**EXTRACTED INFORMATION**
(** The calls outside code makes on a request while it runs. *)
Inductive body_call :=
| CallReadChunk
| CallWaitWritable (max_wait_ms : Z)
| CallFeed (data : bytes)
| CallFinish
| CallCancel
| CallClose.
Definition run_body_call (k : body_call) : M (body_stream * heap) unit :=
  match k with
  | CallReadChunk => let! _ := BodyStream.read_chunk in ret tt
  | CallWaitWritable n => let! _ := BodyStream.stream (BodyStream.wait_writable n) in ret tt
  | CallFeed d => let! _ := BodyStream.feed (CBytes d) in ret tt
  | CallFinish => BodyStream.finish
  | CallCancel => BodyStream.cancel
  | CallClose => BodyStream.close
  end.
Inductive effect := OnBody (r : nat) (k : body_call) | OnCancellation (r : nat) (reason : str).

Definition outside (W A : Type) : Type := W -> list effect * (result A * W).

Inductive hook :=
| HookClosed (reason : str)
| HookRequestStarted (r : nat)
| HookRequestFinished (r : nat) (status : Z)
| HookBackpressure (enabled : bool) (queued : Z)
| HookDeadline (phase : str)
| HookOpened
| HookTlsStarted
| HookTlsCompleted
| HookTlsFailed (error_name : str)
| HookTlsClosed (graceful : bool)
| HookDnsStarted (host : str)
| HookDnsFinished (host : str) (address_count : Z) (error : str).

(** What a handler answers; a streaming body is a value of [I]. *)
Inductive answer (P I : Type) := AResponse (r : response I) | APlan (p : P) | AOther.
Arguments AResponse {P I} r. Arguments APlan {P I} p. Arguments AOther {P I}.

Inductive next_item := NextStop | NextBytes (b : bytes) | NextStr (s : str) | NextOther.
Inductive thread_outcome := OutcomePending | OutcomeReturned | OutcomeRaised | OutcomeCancelled
  | OutcomeUnknown (n : Z).
#[global] Instance thread_outcome_eq_dec : EqDecision thread_outcome.
Proof. solve_decision. Defined.

(** [P]: proxy plans, [I]: streaming bodies, [It]: their iterators. *)
Record surroundings (W P I It : Type) := Surroundings {
  o_transport : bool;
  o_local_body_streaming : bool;
  o_client_ip : str;
  o_now_ms : outside W Z;
  o_read : Z -> Z -> outside W (Z * bytes);
  o_write : Z -> bytes -> outside W (Z * Z);
  o_shutdown : Z -> outside W unit;
  o_close : Z -> outside W unit;
  o_dispatch_proxy_head : nat -> request unit unit -> outside W (option P);
  o_dispatch : nat -> request unit unit -> outside W (answer P I);
  o_hook : hook -> outside W (option str);
  o_spawn : nat -> outside W Z;
  o_thread_cancel : Z -> outside W unit;
  o_thread_outcome : Z -> outside W thread_outcome;
  o_thread_join : Z -> outside W (answer P I);
  o_iter : bytes + I -> outside W It;
  o_next : It -> outside W next_item;
  o_bytes : I -> outside W bytes;
  o_wait : Z -> Z -> Z -> outside W unit;
  o_yield : outside W unit;
  o_sleep : Z -> outside W unit;
}.
Arguments o_transport {W P I It}. Arguments o_local_body_streaming {W P I It}.
Arguments o_client_ip {W P I It}. Arguments o_now_ms {W P I It}. Arguments o_read {W P I It}.
Arguments o_write {W P I It}. Arguments o_shutdown {W P I It}. Arguments o_close {W P I It}.
Arguments o_dispatch_proxy_head {W P I It}. Arguments o_dispatch {W P I It}. Arguments o_hook {W P I It}.
Arguments o_spawn {W P I It}. Arguments o_thread_cancel {W P I It}. Arguments o_thread_outcome {W P I It}.
Arguments o_thread_join {W P I It}. Arguments o_iter {W P I It}. Arguments o_next {W P I It}.
Arguments o_bytes {W P I It}. Arguments o_wait {W P I It}. Arguments o_yield {W P I It}.
Arguments o_sleep {W P I It}.
(* ===== verification/ConnectionOwners.v ===== *)
(** * What a connection owns

    The laws the connection needs of the admission state ([AdmissionLaws]), the store of
    body views and who owns them, what the decoder adds to it, the owners a connection has
    in its fields, and the output buffer.  A [frame] says what the running method holds in
    local variables.  The invariant over these is in [ConnectionSpec]. *)

From S2P Require Import Prelude PyStr PyLists Buffer Http1 Http1Decode Http1Feed Http1Spec Models.
From S2P Require Import ModelsSpec Config Tls ProxyExchange ProxyExchangeSpec ConnectionBodies.
From S2P Require Import Connection.
#[local] Open Scope Z_scope.

(** ** What the admission state promises *)

(** The counters a connection adds to. *)
Definition connection_counters : list str :=
  [py "parser_errors"; py "backpressure_parks";
   py "tls_handshakes_started"; py "tls_handshakes_completed"; py "tls_handshakes_failed";
   py "tls_close_notify_completed"; py "tls_close_notify_failed";
   py "upstream_retries"; py "upstream_cancelled"; py "dns_queries"; py "dns_failures"; py "dns_cache_hits"].

(** [gauges l r q u b]: [r] requests are admitted, [q] are queued, [u] exchanges with an
    upstream are admitted, [b] bytes are reserved. *)
Class AdmissionLaws (L : Type) `{GatewayAdmission L} := {
  gauges : L -> Z -> Z -> Z -> Z -> Prop;
  law_admit : forall l r q u b, gauges l r q u b ->
    exists ok l', la_admit_request l = (Ok ok, l') /\ gauges l' (if ok : bool then r + 1 else r) q u b;
  law_release_request : forall l r q u b, 0 < r -> gauges l r q u b ->
    exists l', la_release_request l = (Ok tt, l') /\ gauges l' (r - 1) q u b;
  law_queue : forall l r q u b, gauges l r q u b ->
    exists ok l', la_queue_request l = (Ok ok, l') /\ gauges l' r (if ok : bool then q + 1 else q) u b;
  law_release_queued : forall l r q u b, 0 < q -> gauges l r q u b ->
    exists l', la_release_queued_request l = (Ok tt, l') /\ gauges l' r (q - 1) u b;
  law_admit_upstream : forall l r q u b, gauges l r q u b ->
    exists ok l', la_admit_upstream l = (Ok ok, l') /\ gauges l' r q (if ok : bool then u + 1 else u) b;
  law_release_upstream : forall l r q u b, 0 < u -> gauges l r q u b ->
    exists l', la_release_upstream l = (Ok tt, l') /\ gauges l' r q (u - 1) b;
  law_reserve : forall l r q u b n, 0 < n -> gauges l r q u b ->
    exists ok l', acc_reserve n l = (Ok ok, l') /\ gauges l' r q u (if ok : bool then b + n else b);
  law_release : forall l r q u b n, 0 < n <= b -> gauges l r q u b ->
    exists l', acc_release n l = (Ok tt, l') /\ gauges l' r q u (b - n);
  law_metric : forall l r q u b name, gauges l r q u b -> name ∈ connection_counters ->
    exists l', la_metric_add name l = (Ok tt, l') /\ gauges l' r q u b;
}.

(** What the other connections hold of the gauges. *)
Record base := Base { b_requests : Z; b_queued : Z; b_upstream : Z; b_bytes : Z }.
Definition base_ok (b : base) : Prop := 0 <= b_requests b /\ 0 <= b_queued b /\ 0 <= b_upstream b /\ 0 <= b_bytes b.

(** ** The store of body views *)

Definition held (qs : list req_obj) : list nat := concat (map (fun x => body_views_of (ro_body x)) qs).

Record stream_sane (h : heap) (b : body_stream) : Prop := {
  ss_index : 0 <= read_index b <= len (chunks b);
  ss_read : Forall (chunk_dead h) (upto (chunks b) (read_index b));
  ss_closed : bs_closed b = true -> chunks b = [];
}.

(** [vs] are the views of events; the bodies of the requests in [rs] may be open. *)
Record mem (vs rs : list nat) (qs : list req_obj) (h : heap) : Prop := {
  mm_heap : heap_ok h no_ext;
  mm_apart : NoDup (vs ++ held qs);
  mm_live : Forall (live h) (vs ++ held qs);
  mm_streams : Forall (fun x => stream_sane h (ro_body x)) qs;
  mm_open : forall i x, qs !! i = Some x -> i ∈ rs \/ bs_closed (ro_body x) = true;
}.
(* ===== verification/ConnectionSpec.v ===== *)
(** * The methods of a connection keep what it owns

    The invariant [inv] of [GatewayConnection]: its admissions, queued heads and buffered
    bytes are exactly what the gauges of the gateway count for it, its body views are exactly
    those of its deferred events and open bodies, and every request it no longer owns has a
    closed body.  A [quiet] call changes neither the owners nor what they own; a call that
    [stays] gives back everything it takes; [ends] says what a call leaves of the owners.
    The theorems over whole runs are in [ConnectionSystem]. *)

From S2P Require Import Prelude PyStr PyLists Buffer Http1 Http1Decode Http1Feed Http1Spec Models.
From S2P Require Import ModelsSpec Config Tls ProxyExchange ProxyExchangeSpec ConnectionBodies.
From S2P Require Import ConnectionOwners Connection.
#[local] Open Scope Z_scope.

Module ConnectionInv.
Import GatewayConnection.
Section invariant.
Context {W P I It L T : Type} `{AdmissionLaws L} `{TlsSession T}.
Context (env : surroundings W P I It) (config : settings).
Abbreviation state := (GatewayConnection.state (W:=W) (P:=P) (I:=I) (It:=It) (L:=L) (T:=T)).
Abbreviation C := (M state).

Context (others : base) (Hothers : base_ok others).

Record inv (fr : frame) (t : state) : Prop := {
  i_gauges : gauges (s_life t)
    (b_requests others + admissions (s_conn t) + f_requests fr)
    (b_queued others + heads (deferred_events (s_conn t)) + f_queued fr)
    (b_upstream others + f_upstream fr)
    (b_bytes others + queued_bytes (fst (s_output t)) + f_reserved fr);
  i_output : exists f, out_is (s_output t) f /\
    sealed (c_closed (s_conn t) = true /\ f_closing fr = false) f;
  i_mem : mem (body_views (f_events fr) ++ body_views (deferred_events (s_conn t)))
    (f_open fr ++ owned (s_conn t)) (s_requests t) (s_bodies t);
  i_fresh : Forall unreleased (f_events fr) /\ Forall unreleased (deferred_events (s_conn t));
  i_refs : Forall (fun r => (r < length (s_requests t))%nat) (f_open fr ++ owned (s_conn t));
  i_codec : codec_ok (c_codec (s_conn t));
  i_conn : conn_ok (s_conn t);
  i_closed : c_closed (s_conn t) = true -> f_closing fr = false -> emptied (s_conn t);
  i_frame : 0 <= f_requests fr /\ 0 <= f_queued fr /\ 0 <= f_upstream fr /\ 0 <= f_reserved fr;
}.

(** A call that leaves the owners and what they own as they are. *)
Definition quiet {A} (m : C A) : Prop := forall fr t, inv fr t ->
  wp m (fun _ t' => inv fr t' /\ core (s_conn t') = core (s_conn t))
       (fun _ t' => inv fr t' /\ core (s_conn t') = core (s_conn t)) t.

Lemma quiet_ret {A} (a : A) : quiet (ret a).
Proof. by intros fr t Ht. Qed.
Lemma quiet_raise {A} e : quiet (@raise _ A e).
Proof. by intros fr t Ht. Qed.
Lemma conn_quiet_lift {A} (r : result A) : quiet (lift r).
Proof. intros fr t Ht. by destruct r. Qed.
Lemma quiet_self : quiet self.
Proof. by intros fr t Ht. Qed.
Lemma conn_quiet_bind {A B} (m : C A) (k : A -> C B) : quiet m -> (forall a, quiet (k a)) -> quiet (bind m k).
Proof.
  intros Hm Hk fr t Ht. apply wp_bind. eapply wp_mono; [| |by apply Hm].
  - intros a t' [Ht' Ec]. eapply wp_mono; [| |by apply Hk]; intros ? ? [? ?]; split; congruence || done.
  - done.
Qed.
Lemma quiet_try {A} (m : C A) h : quiet m -> (forall e, quiet (h e)) -> quiet (try_except m h).
Proof.
  intros Hm Hh fr t Ht. apply wp_try. eapply wp_mono; [| |by apply Hm]; [done|].
  intros e t' [Ht' Ec]. eapply wp_mono; [| |by apply Hh]; intros ? ? [? ?]; split; congruence || done.
Qed.
Lemma quiet_attempt (m : C unit) : quiet m -> quiet (attempt m).
Proof. intros Hm. apply quiet_try; [|intros; apply quiet_ret]. apply conn_quiet_bind; [done|intros; apply quiet_ret]. Qed.
Lemma quiet_capture {A} (m : C A) : quiet m -> quiet (capture m).
Proof. intros Hm. apply quiet_try; [|intros; apply quiet_ret]. apply conn_quiet_bind; [done|intros; apply quiet_ret]. Qed.
Lemma quiet_attempt_all ms : Forall (@quiet unit) ms -> quiet (attempt_all ms).
Proof.
  induction 1 as [|m ms Hm Hms IH]; [apply quiet_ret|]. cbn [attempt_all].
  apply conn_quiet_bind; [by apply quiet_attempt|]. intros e. apply conn_quiet_bind; [done|]. intros; apply quiet_ret.
Qed.
Lemma quiet_reraise o : quiet (reraise o).
Proof. destruct o; [apply quiet_raise|apply quiet_ret]. Qed.

Lemma inv_core fr t t' :
  inv fr t -> core (s_conn t') = core (s_conn t) -> c_codec (s_conn t') = c_codec (s_conn t) ->
  s_requests t' = s_requests t -> s_bodies t' = s_bodies t -> s_output t' = s_output t -> s_life t' = s_life t ->
  inv fr t'.
Proof.
  intros [] Ec Ek E1 E2 E3 E4. destruct (core_owned _ _ Ec) as [Eo Ea].
  pose proof (core_ok _ _ Ec i_conn0). pose proof (core_emptied _ _ Ec) as Hem. unfold core in Ec. injection Ec as _ _ _ _ _ Ed El.
  split; rewrite ?E1, ?E2, ?E3, ?E4, ?Eo, ?Ea, ?Ed, ?Ek, ?El; auto.
Qed.
Lemma quiet_upd (f : conn P I It -> conn P I It) :
  (forall c, core (f c) = core c /\ c_codec (f c) = c_codec c) -> quiet (upd f).
Proof.
  intros Hf fr t Ht. apply wp_modify. destruct (Hf (s_conn t)). split; [|done]. by apply (inv_core fr t).
Qed.
Lemma quiet_state {A} (g : state -> A) : quiet (fun t => (Ok (g t), t)).
Proof. by intros fr t Ht. Qed.
Lemma quiet_tls {A} (m : M T A) : quiet (on_tls m).
Proof.
  intros fr t Ht. apply wp_zoom. unfold wp. destruct (m (s_tls t)) as [[a|e] x]; (split; [|done]); by apply (inv_core fr t).
Qed.

(** Calls on a request. *)
Lemma inv_bodies fr t qs h :
  inv fr t -> mem (body_views (f_events fr) ++ body_views (deferred_events (s_conn t))) (f_open fr ++ owned (s_conn t)) qs h ->
  length qs = length (s_requests t) -> inv fr (set_requests qs h t).
Proof. intros [] Hm El. split; cbn; try done. by rewrite El. Qed.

**EXERCISE DIRECTIONS**
Each line above where the word "owns" occurs should be copied out.

**ANSWER BELOW**
(** * What a connection owns
    body views and who owns them, what the decoder adds to it, the owners a connection has
(** * The methods of a connection keep what it owns
    those of its deferred events and open bodies, and every request it no longer owns has a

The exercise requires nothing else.